他的模樣看起來似乎剛剛做過很劇烈的運動,可是他卻一直這樣看著我都不說一句話。“memo,為什麼要這樣做。在我好不容易找你之後又再次消失掉。”
我眨了一下眼睛,“我沒有消失。”
他用手抹去額頭的汗珠,“你可以去愛他,可以去做他的新娘,但是請不要忽然離開。”我莫名其妙的笑起來,“難道我愛江城,需要通過你的同意麼?”
我知道自己說的話很奇怪,可是他的行為更加奇怪。先放開他未知的背景不說,為什麼要監視我?在拋透露麵後為什麼又要形影不離的跟著我?即使如同他的司機說的那樣,我們孩提時候曾經有過一麵之緣,但是以這個為理由來解釋這種種未免也太苛刻了一些。
“memo,為什麼呢,江家真的讓你改變了那麼多。你甚至對我完全一點印象都沒有了。”他搖著頭,轉身。
“memo,我不會放棄的。”我覺得更加不可思議,我明明沒有見過他他卻那麼執著。可是真的很像,如同我對江城。“你,要進來嗎?”
他背對著我搖頭隨即走出了小院,那短短幾步,我忽然有一種奇怪的錯覺,他的背影那麼悲傷,仿佛從一個空洞的世界裏來卻無發回去。
回到房間,全然忘記了粉藍姐姐的事,再次看見那幾段字,卻覺得原來看得最開的還是姐姐了,不管是等待還是絕望。
切換輸入法,我開始給粉藍姐姐回信。
‘姐姐,你知道嗎,如果一個人真的記得一個人,一定會有感覺的。丁藍就是在我身上找到了曾經姐姐的氣息才會誤以為是喜歡上了我。其實,完全是因為一些殘破的記憶片段與我相似的緣故。
不知道緣分什麼時候會來,不過如果下次真的來了,請不要拒絕與memo一起喝果汁好麼?’
打完之後按下發送,我長長噓了一口氣。
一種氣息,猛的想到小釋,我在他身上感覺到很多熟悉。難道我們真的是認識的嗎?思索著我抬起頭,天啊,已經五點過了,再不去準備晚餐就來不及了!
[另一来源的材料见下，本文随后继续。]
(* ===== verification/Error.v ===== *)
(** Error and result types ([src/error.rs], and the error enums of
    [src/verifier.rs], [src/elf.rs] and [src/memory_region.rs]). *)
From Stdlib Require Import String.
From S2P Require Import Prelude.
Open Scope rust_scope.

(* src/memory_region.rs:165-172, AccessType *)
Inductive AccessType := Load | Store.

(* src/verifier.rs:22-82, VerifierError *)
Inductive VerifierError :=
  | ProgramLengthNotMultiple
  | ProgramTooLarge (insns : Z)
  | NoProgram
  | DivisionByZero (pc : Z)
  | UnsupportedLEBEArgument (pc : Z)
  | LDDWCannotBeLast
  | IncompleteLDDW (pc : Z)
  | InfiniteLoop (pc : Z)
  | JumpOutOfCode (dst_pc pc : Z)
  | JumpToMiddleOfLDDW (dst_pc pc : Z)
  | InvalidSourceRegister (pc : Z)
  | CannotWriteR10 (pc : Z)
  | InvalidDestinationRegister (pc : Z)
  | UnknownOpCode (opc pc : Z)
  | ShiftWithOverflow (shift_by bits pc : Z)
  | InvalidRegister (pc : Z)
  | InvalidFunction (pc : Z)
  | InvalidSyscall (code : Z)
  | UnalignedImmediate (pc : Z).

(* src/elf.rs:38-110, ElfError *)
Inductive ElfError :=
  | FailedToParse (msg : string)
  | EntrypointOutOfBounds
  | InvalidEntrypoint
  | FailedToGetSection (name : string)
  | UnresolvedSymbol (name : string) (pc offset : Z)
  | SectionNotFound (name : string)
  | RelativeJumpOutOfBounds (pc : Z)
  | SymbolHashCollision (hash : Z)
  | WrongEndianess
  | WrongAbi
  | WrongMachine
  | WrongClass
  | NotOneTextSection
  | WritableSectionNotSupported (name : string)
  | AddressOutsideLoadableSection (addr : Z)
  | InvalidVirtualAddress (addr : Z)
  | UnknownRelocation (ty : Z)
  | FailedToReadRelocationInfo
  | WrongType
  | UnknownSymbol (index : Z)
  | ValueOutOfBounds
  | UnsupportedSBPFVersion
  | InvalidProgramHeader.

(** The boxed error object of [SyscallError] is represented by its message. *)
(* src/error.rs:14-75, EbpfError *)
Inductive EbpfError :=
  | ElfError_ (e : ElfError)
  | FunctionAlreadyRegistered (key : Z)
  | CallDepthExceeded
  | ExitRootCallFrame
  | DivideByZero
  | DivideOverflow
  | ExecutionOverrun
  | CallOutsideTextSegment
  | ExceededMaxInstructions
  | JitNotCompiled
  | InvalidMemoryRegion (index : Z)
  | AccessViolation (access_type : AccessType) (vm_addr len : Z) (region_name : string)
  | StackAccessViolation (access_type : AccessType) (vm_addr len stack_frame : Z)
  | InvalidInstruction
  | UnsupportedInstruction
  | ExhaustedTextSegment (pc : Z)
  | LibcInvocationFailed (function : string) (args : list string) (code : Z)
  | VerifierError_ (e : VerifierError)
  | SyscallError (msg : string).

#[export] Instance AccessType_eq_dec : EqDecision AccessType.
Proof. solve_decision. Defined.
#[export] Instance VerifierError_eq_dec : EqDecision VerifierError.
Proof. solve_decision. Defined.
#[export] Instance ElfError_eq_dec : EqDecision ElfError.
Proof. solve_decision. Defined.
#[export] Instance EbpfError_eq_dec : EqDecision EbpfError.
Proof. solve_decision. Defined.

(** [std::result::Result] as a value. *)
Inductive Result (T E : Type) :=
  | Ok (value : T)
  | Error (error : E).
Arguments Ok {T E} value.
Arguments Error {T E} error.

(* src/error.rs:77-85, StableResult *)
Inductive StableResult (T E : Type) :=
  | SOk (value : T)
  | SErr (error : E).
Arguments SOk {T E} value.
Arguments SErr {T E} error.

(* src/error.rs:167-168, ProgramResult *)
Abbreviation ProgramResult := (StableResult Z EbpfError).

Section StableResult.
Context {T E : Type}.
Implicit Types r : StableResult T E.

(* src/error.rs:88-94, StableResult::is_ok *)
Definition stable_is_ok r : bool := match r with SOk _ => true | SErr _ => false end.

(* src/error.rs:96-102, StableResult::is_err *)
Definition stable_is_err r : bool := match r with SOk _ => false | SErr _ => true end.

(* src/error.rs:104-110, StableResult::unwrap *)
Definition stable_unwrap {X} r : Exec X T :=
  match r with SOk value => Ret value | SErr _ => Panic UnwrapNone end.

(* src/error.rs:112-118, StableResult::unwrap_err *)
Definition stable_unwrap_err {X} r : Exec X E :=
  match r with SOk _ => Panic UnwrapNone | SErr error => Ret error end.

(* src/error.rs:120-126, StableResult::map *)
Definition stable_map {U} (op : T -> U) r : StableResult U E :=
  match r with SOk value => SOk (op value) | SErr error => SErr error end.

(* src/error.rs:128-134, StableResult::map_err *)
Definition stable_map_err {F} (op : E -> F) r : StableResult T F :=
  match r with SOk value => SOk value | SErr error => SErr (op error) end.

(** The tag word of [#[repr(C, u64)]]: the index of the variant. *)
(* src/error.rs:144-146, StableResult::discriminant *)
Definition discriminant r : Z := match r with SOk _ => 0 | SErr _ => 1 end.

(* src/error.rs:149-156, From<StableResult> for Result *)
Definition result_of_stable r : Result T E :=
  match r with SOk value => Ok value | SErr value => Error value end.

(* src/error.rs:158-165, From<Result> for StableResult *)
Definition stable_of_result (r : Result T E) : StableResult T E :=
  match r with Ok value => SOk value | Error value => SErr value end.
End StableResult.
電話就在這個時候在空空的客廳裏響起來,我匆忙的跑過去抓起聽筒。
“江城,是江城麼?”我想讓他再晚那麼一點點回來,memo可以為他準備一頓晚餐。人生中的第一份自己做的晚餐。
“memo,你先聽我說。”電話那邊停頓了片刻,“A市那邊的財政出了問題,聽說有銀行的律師來公司了。所以,我就先回去了,其實是。。。”
晴空霹靂就這樣打下來,我甚至都失去了思考的能力。
“什麼?”
現在的我隻能這樣問,雖然我知道無論江城重複多少次,我都不會相信他將我扔在這裏一個人回去的事實。
可是,幾個小時前,我不是還在超市裏為這個新家添置櫥具準備晚餐的原料嗎?這究竟是怎麼回事呢?
“memo,先冷靜下來。我會盡快回來的,你不要到處亂跑好嗎?”我的耳朵裏盡是嗡嗡的聲音,天已經暗了下來,這個本來不大的房子忽然成了一座空城。到處都是冰涼黑暗的影子,嘲笑著我的愚蠢和天真。
“江城。”我想說,其實我真的很乖了,為什麼還要這樣對我呢?
然而我卻掛了電話,一個人坐下來靠在牆邊上。電話再次響了起來,那聲音像一把刀,狠狠的刺傷我。